Creating a Culture of Innovation

Les Edwards3 Comments


Halifax, Nova Scotia

A few months ago, I read a fascinating article in Forbes magazine about a culture change being pursued by the city of Halifax, Nova Scotia. City leaders strongly believe their economic future depends on innovation and entrepreneurship, not traditional initiatives like offering tax incentives or funding infrastructure projects. They know they need a new and bolder approach – something that gets to the heart of changing the city’s culture.

I was intrigued by how a city or organization would go about changing a culture of pessimism and competitiveness to one that emphasizes innovation (creating the new) versus production (optimizing the old). The article talked about the need for a control-alt-delete reboot of the community’s human operating system. This can happen by rewriting the social contract so people thrive collaboratively through shared behaviors. The Greater Halifax Partnership has labeled this “The Bold Promise,” where people commit to being part of a movement toward a better Halifax; one that is open to new people, new ideas, and a new economy.

I was also struck by the behaviors Halifax wants its citizens to commit to: 1) be positive, 2) challenge pessimism, 3) trust and be trusted, 4) collaborate, 5) pay it forward, and 6) celebrate success. To me, these are good goals for any community or organization that wants to change its culture, because they inspire new behaviors. And history has shown that culture change occurs only when collective behavior changes.

The Halifax article came back to me this week when we announced some internal organization changes at Rain CII and Rütgers. We are continuing to integrate our companies and make changes that position us as a strong global leader in the carbon and chemicals sectors. Like Halifax, we know our future depends on innovation, collaboration, and an enthusiasm for change. We’re working hard to further embed these behaviors into our culture. There’s a reason the leaders of Halifax are taking a bold new approach to ensure their future success. We agree wholeheartedly.

What sort of culture-changing experience have you been a part of? Let us know about it in the conversation field, below.

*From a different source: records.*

(* ===== verification/ChaosCtl.v ===== *)
(** * The chaos test's controller ([cmd/chaos/main.go])

    The worker processes and what the controller does to them: spawning, killing
    and replacing, pausing and resuming, shutting down. Its main goroutine, the
    goroutines that wait for a process and the timers that resume one interleave
    as steps. The controller's mutex is part of the state: a critical section is a
    step that takes it and a step that does the work and releases it. When timers
    fire and when the queue counts as drained is left open. A worker that runs exits
    after a SIGTERM; one that does so unasked is a crash, with a label of its own. *)

From S2P Require Import Prelude GoNum Errors.
From stdpp Require Import strings relations.

Open Scope Z_scope.

(** ** State *)

(** A process at the operating system: [Gone] has whether [Wait] gives an error. *)
Inductive pstate := Running | Stopped | Gone (failed : bool).

#[export] Instance pstate_eq_dec : EqDecision pstate.
Proof. solve_decision. Defined.

Record proc := mkProc {
  p_id : string;
  p_os : pstate;
  p_killed : bool;
  p_paused : bool;
  p_done : bool;          (* the channel is closed *)
  p_victim : bool;        (* ended by the controller's SIGKILL *)
  p_term : bool;          (* was sent a SIGTERM *)
}.

(** Where the main goroutine is. [back] says whether [spawn] is called from
    [injectFaults] or with so many workers left to start. *)
Inductive mpc :=
  | MInit (left : nat)
  | MList (k : nat) (back : option nat)        (* in spawn, before the append *)
  | MFaults                                    (* in the select of injectFaults *)
  | MPickKill
  | MKillPicked (k : nat)
  | MKillMarked (k : nat)
  | MKillSent (k : nat)
  | MPickPause
  | MPausePicked (k : nat)
  | MPauseMarked (k : nat)
  | MResumeAll
  | MResume (todo : list nat)
  | MDrain                                     (* waiting for the queue *)
  | MPending                                   (* in printPending *)
  | MStopAll
  | MTerm (todo all : list nat)                (* the SIGTERMs of stopAll *)
  | MJoining (todo : list nat)
  | MReport.

(** Who holds [mu]: the main goroutine, the one that waits for process [k], or the
    timer that resumes process [k]. *)
Inductive owner := OMain | OWait (k : nat) | OTimer (k : nat).

Record ctl := mkCtl {
  c_next : Z;
  c_heap : list proc;          (* every process ever started, by its pointer *)
  c_procs : list nat;
  c_crashed : list string;
  c_kills : Z;
  c_pauses : Z;
  c_timers : list nat;         (* pending AfterFunc calls of resume *)
  c_main : mpc;
  c_mu : option owner;
}.

Definition set_heap (c : ctl) (h : list proc) : ctl :=
  mkCtl (c_next c) h (c_procs c) (c_crashed c) (c_kills c) (c_pauses c) (c_timers c) (c_main c) (c_mu c).
Definition set_main (c : ctl) (m : mpc) : ctl :=
  mkCtl (c_next c) (c_heap c) (c_procs c) (c_crashed c) (c_kills c) (c_pauses c) (c_timers c) m (c_mu c).
Definition set_timers (c : ctl) (ts : list nat) : ctl :=
  mkCtl (c_next c) (c_heap c) (c_procs c) (c_crashed c) (c_kills c) (c_pauses c) ts (c_main c) (c_mu c).
Definition set_counts (c : ctl) (kills pauses : Z) : ctl :=
  mkCtl (c_next c) (c_heap c) (c_procs c) (c_crashed c) kills pauses (c_timers c) (c_main c) (c_mu c).
Definition set_mu (c : ctl) (o : option owner) : ctl :=
  mkCtl (c_next c) (c_heap c) (c_procs c) (c_crashed c) (c_kills c) (c_pauses c) (c_timers c) (c_main c) o.
Definition unlock (c : ctl) : ctl := set_mu c None.

Definition set_os (s : pstate) (p : proc) : proc :=
  mkProc (p_id p) s (p_killed p) (p_paused p) (p_done p) (p_victim p) (p_term p).
Definition mark_killed (p : proc) : proc :=
  mkProc (p_id p) (p_os p) true (p_paused p) (p_done p) (p_victim p) (p_term p).
Definition mark_paused (b : bool) (p : proc) : proc :=
  mkProc (p_id p) (p_os p) (p_killed p) b (p_done p) (p_victim p) (p_term p).
Definition mark_done (p : proc) : proc :=
  mkProc (p_id p) (p_os p) (p_killed p) (p_paused p) true (p_victim p) (p_term p).

(** Signals; a process that is gone ignores them. A SIGKILL ends a stopped process
    too; a SIGTERM is kept until the process acts on it. *)
Definition sig_kill (p : proc) : proc :=
  match p_os p with
  | Gone _ => p
  | _ => mkProc (p_id p) (Gone true) (p_killed p) (p_paused p) (p_done p) true (p_term p)
  end.
Definition sig_terminate (p : proc) : proc :=
  match p_os p with
  | Gone _ => p
  | _ => mkProc (p_id p) (p_os p) (p_killed p) (p_paused p) (p_done p) (p_victim p) true
  end.
Definition sig_stop (p : proc) : proc :=
  match p_os p with Running => set_os Stopped p | _ => p end.
Definition sig_cont (p : proc) : proc :=
  match p_os p with Stopped => set_os Running p | _ => p end.

Definition on_proc (k : nat) (f : proc -> proc) (c : ctl) : ctl := set_heap c (alter f k (c_heap c)).

(** ** Critical sections *)

(** [spawn] up to the start of the waiting goroutine; the process's arguments are
    left out. *)
Definition spawn (c : ctl) : ctl :=
  let next := c_next c + 1 in
  mkCtl next (c_heap c ++ [mkProc ("chaos-worker-" +:+ Itoa next) Running false false false false false])
    (c_procs c) (c_crashed c) (c_kills c) (c_pauses c) (c_timers c) (c_main c) (c_mu c).

(** The end of [spawn]. *)
Definition list_proc (k : nat) (c : ctl) : ctl :=
  mkCtl (c_next c) (c_heap c) (c_procs c ++ [k]) (c_crashed c) (c_kills c) (c_pauses c) (c_timers c) (c_main c) (c_mu c).

(** The goroutine of process [k] after [Wait] returned [err]. The channel is closed
    in the same step: only the main goroutine waits for it. *)
Definition reap (k : nat) (err : string) (c : ctl) : ctl :=
  match c_heap c !! k with
  | Some p =>
      let crashed := match p_os p with
                     | Gone true => if p_killed p then c_crashed c else c_crashed c ++ [p_id p +:+ ": " +:+ err]
                     | _ => c_crashed c
                     end in
      mkCtl (c_next c) (alter mark_done k (c_heap c)) (filter (fun q => q <> k) (c_procs c)) crashed
        (c_kills c) (c_pauses c) (c_timers c) (c_main c) (c_mu c)
  | None => c
  end.

(** The workers [pick] chooses from. *)
Definition pickable (c : ctl) (k : nat) : Prop :=
  match c_heap c !! k with Some p => p_paused p = false /\ p_killed p = false | None => False end.
#[export] Instance pickable_dec c k : Decision (pickable c k).
Proof. unfold pickable. destruct (c_heap c !! k); apply _. Defined.

Definition live_procs (c : ctl) : list nat := filter (pickable c) (c_procs c).

Definition pick (r : nat) (c : ctl) : option nat := live_procs c !! r.

Definition resume (k : nat) (c : ctl) : ctl :=
  match c_heap c !! k with
  | Some p => if p_paused p then on_proc k (sig_cont ∘ mark_paused false) c else c
  | None => c
  end.

(** ** Steps *)

(** Where the main goroutine needs [mu] to go on. *)
Definition wants_mu (m : mpc) : bool :=
  match m with
  | MList _ _ | MPickKill | MKillPicked _ | MPickPause | MPausePicked _ | MResumeAll | MResume (_ :: _)
  | MPending | MStopAll => true
  | _ => false
  end.

(** The kinds of steps: a fault the controller injects, a worker that ends
    unasked, and all the rest. *)
Inductive kact := KFault | KCrash | KRun.

Section steps.
Context (killEvery pauseEvery : Z).

Inductive kstep : kact -> ctl -> ctl -> Prop :=
  (* taking the mutex *)
  | k_lock_main c : c_mu c = None -> wants_mu (c_main c) = true -> kstep KRun c (set_mu c (Some OMain))
  | k_lock_wait c k p failed : c_mu c = None -> c_heap c !! k = Some p -> p_os p = Gone failed -> p_done p = false ->
      kstep KRun c (set_mu c (Some (OWait k)))
  | k_lock_timer c k : c_mu c = None -> k ∈ c_timers c -> kstep KRun c (set_mu c (Some (OTimer k)))
  (* the main goroutine: starting workers *)
  | k_init c n : c_main c = MInit (S n) ->
      kstep KRun c (set_main (spawn c) (MList (length (c_heap c)) (Some n)))
  | k_list c k back : c_main c = MList k back -> c_mu c = Some OMain ->
      kstep KRun c (unlock (set_main (list_proc k c) (match back with Some n => MInit n | None => MFaults end)))
  | k_started c : c_main c = MInit 0 -> kstep KRun c (set_main c MFaults)
  (* a kill *)
  | k_kill_due c : c_main c = MFaults -> 0 < killEvery -> kstep KFault c (set_main c MPickKill)
  | k_pick_kill c r k : c_main c = MPickKill -> c_mu c = Some OMain -> pick r c = Some k ->
      kstep KRun c (unlock (set_main c (MKillPicked k)))
  | k_no_kill c : c_main c = MPickKill -> c_mu c = Some OMain -> live_procs c = [] ->
      kstep KRun c (unlock (set_main c MFaults))
  | k_mark_kill c k : c_main c = MKillPicked k -> c_mu c = Some OMain ->
      kstep KRun c (unlock (set_main (on_proc k mark_killed c) (MKillMarked k)))
  | k_kill c k : c_main c = MKillMarked k ->
      kstep KRun c (set_main (on_proc k sig_kill c) (MKillSent k))
  | k_replace c k p : c_main c = MKillSent k -> c_heap c !! k = Some p -> p_done p = true ->
      kstep KRun c (set_main (spawn (set_counts c (c_kills c + 1) (c_pauses c))) (MList (length (c_heap c)) None))
  (* a pause *)
  | k_pause_due c : c_main c = MFaults -> 0 < pauseEvery -> kstep KFault c (set_main c MPickPause)
  | k_pick_pause c r k : c_main c = MPickPause -> c_mu c = Some OMain -> pick r c = Some k ->
      kstep KRun c (unlock (set_main c (MPausePicked k)))
  | k_no_pause c : c_main c = MPickPause -> c_mu c = Some OMain -> live_procs c = [] ->
      kstep KRun c (unlock (set_main c MFaults))
  | k_mark_pause c k : c_main c = MPausePicked k -> c_mu c = Some OMain ->
      kstep KRun c (unlock (set_main (on_proc k (mark_paused true) c) (MPauseMarked k)))
  | k_pause c k : c_main c = MPauseMarked k ->
      kstep KRun c (set_main (set_timers (set_counts (on_proc k sig_stop c) (c_kills c) (c_pauses c + 1))
                                (c_timers c ++ [k])) MFaults)
  (* the end of the faults, and the shutdown *)
  | k_faults_over c : c_main c = MFaults -> kstep KRun c (set_main c MResumeAll)
  | k_resume_all c : c_main c = MResumeAll -> c_mu c = Some OMain ->
      kstep KRun c (unlock (set_main c (MResume (c_procs c))))
  | k_resume c k todo : c_main c = MResume (k :: todo) -> c_mu c = Some OMain ->
      kstep KRun c (unlock (set_main (resume k c) (MResume todo)))
  | k_resumed c : c_main c = MResume [] -> kstep KRun c (set_main c MDrain)
  | k_drained c : c_main c = MDrain -> kstep KRun c (set_main c MStopAll)
  | k_late c : c_main c = MDrain -> kstep KRun c (set_main c MPending)
  | k_pending c : c_main c = MPending -> c_mu c = Some OMain -> kstep KRun c (unlock (set_main c MStopAll))
  | k_stop_all c : c_main c = MStopAll -> c_mu c = Some OMain ->
      kstep KRun c (unlock (set_main c (MTerm (c_procs c) (c_procs c))))
  | k_term c k todo all : c_main c = MTerm (k :: todo) all ->
      kstep KRun c (set_main (on_proc k sig_terminate c) (MTerm todo all))
  | k_termed c all : c_main c = MTerm [] all -> kstep KRun c (set_main c (MJoining all))
  | k_join c k todo p : c_main c = MJoining (k :: todo) -> c_heap c !! k = Some p -> p_done p = true ->
      kstep KRun c (set_main c (MJoining todo))
  | k_joined c : c_main c = MJoining [] -> kstep KRun c (set_main c MReport)
  (* timers, processes, and the goroutines that wait for them *)
  | k_timer c ts1 k ts2 : c_mu c = Some (OTimer k) -> c_timers c = ts1 ++ k :: ts2 ->
      kstep KRun c (unlock (resume k (set_timers c (ts1 ++ ts2))))
  | k_exit c k p failed : c_heap c !! k = Some p -> p_os p = Running -> p_term p = true ->
      kstep KRun c (on_proc k (set_os (Gone failed)) c)
  | k_crash c k p failed : c_heap c !! k = Some p -> p_os p = Running ->
      kstep KCrash c (on_proc k (set_os (Gone failed)) c)
  | k_reap c k p failed err : c_mu c = Some (OWait k) -> c_heap c !! k = Some p -> p_os p = Gone failed ->
      p_done p = false -> kstep KRun c (unlock (reap k err c)).

(** A run, with what its steps were. *)
Inductive ksteps : list kact -> ctl -> ctl -> Prop :=
  | ksteps_refl c : ksteps [] c c
  | ksteps_step a tr c c1 c2 : kstep a c c1 -> ksteps tr c1 c2 -> ksteps (a :: tr) c c2.

Definition ctl_init (workers : nat) : ctl := mkCtl 0 [] [] [] 0 0 [] (MInit workers) None.
End steps.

3 Comments on “Creating a Culture of Innovation”

    1. Peter Wagner

      Those are nice, aren’t they, Marc? It seems to me that it’s easy to lose sight of the basic elements of decency, kindness, and collegiality — and the people in Halifax have done a good job articulating what they believe will make them a stronger community. I wonder what sorts of things business organizations around the world have used to describe the actions and behaviors they most want to see from their employees?

  1. Les Edwards

    Thanks Marc. Alouette is a good example of a company that has a strong culture of innovation. My take is that this is due partly to your independent management team and strong desire to be an industry leader and low cost producer but also, to your geographical isolation. It is not so easy to call in outside help when people have to travel all the way to Sept Iles! You set the industry benchmark for low energy consumption with your AP3X cells and your newly developed AP40LE cells. It was also great to see Alouette and UQAC win the Light Metals Best paper award in the Reduction Technology sessions at this years TMS meeting. You can probably teach us all a thing or two about embedding a culture of innovation!